[STORED DATA]

(** What the collaborator answers to a call. *)
Definition answer (client : RedditClient) (c : client_call) : result pyval :=
  match c with
  | SearchPosts subreddit_name query limit sort time_filter =>
      search_posts client subreddit_name query limit sort time_filter
  | GetPostDetails post_id => get_post_details client post_id
  | GetSubredditInfo subreddit_name => get_subreddit_info client subreddit_name
  | GetHotPosts subreddit_name limit => get_hot_posts client subreddit_name limit
  end.

(** Performing the call: it is recorded, and its answer is the outcome. *)
Definition perform (client : RedditClient) (c : client_call)
    : M client_call pyval :=
  invoke c (answer client c).

Definition Handler (A : Type) : Type := M client_call A.

(** ** [list_tools] *)

Definition search_reddit_posts_schema : pyval :=
  PyDict [
    ("type", PyStr "object");
    ("properties", PyDict [
      ("subreddit", PyDict [
        ("type", PyStr "string");
        ("description",
         PyStr "The name of the subreddit to search in (without r/)") ]);
      ("query", PyDict [
        ("type", PyStr "string");
        ("description", PyStr "The search query") ]);
      ("limit", PyDict [
        ("type", PyStr "integer");
        ("description",
         PyStr "Number of posts to return (default: 10, max: 100)");
        ("default", PyInt 10);
        ("minimum", PyInt 1);
        ("maximum", PyInt 100) ]);
      ("sort", PyDict [
        ("type", PyStr "string");
        ("description", PyStr "Sort method for search results");
        ("enum", PyList [PyStr "relevance"; PyStr "hot"; PyStr "top";
                         PyStr "new"; PyStr "comments"]);
        ("default", PyStr "relevance") ]);
      ("time_filter", PyDict [
        ("type", PyStr "string");
        ("description", PyStr "Time filter for search results");
        ("enum", PyList [PyStr "all"; PyStr "day"; PyStr "week";
                         PyStr "month"; PyStr "year"]);
        ("default", PyStr "all") ]) ]);
    ("required", PyList [PyStr "subreddit"; PyStr "query"]) ].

[/STORED DATA]

### TASK DESCRIPTION
Return, word for word, the lines from the one containing "filter for search" through the end of the data above, both ends included, and nothing else.

### REPLY
        ("description", PyStr "Time filter for search results");
        ("enum", PyList [PyStr "all"; PyStr "day"; PyStr "week";
                         PyStr "month"; PyStr "year"]);
        ("default", PyStr "all") ]) ]);
    ("required", PyList [PyStr "subreddit"; PyStr "query"]) ].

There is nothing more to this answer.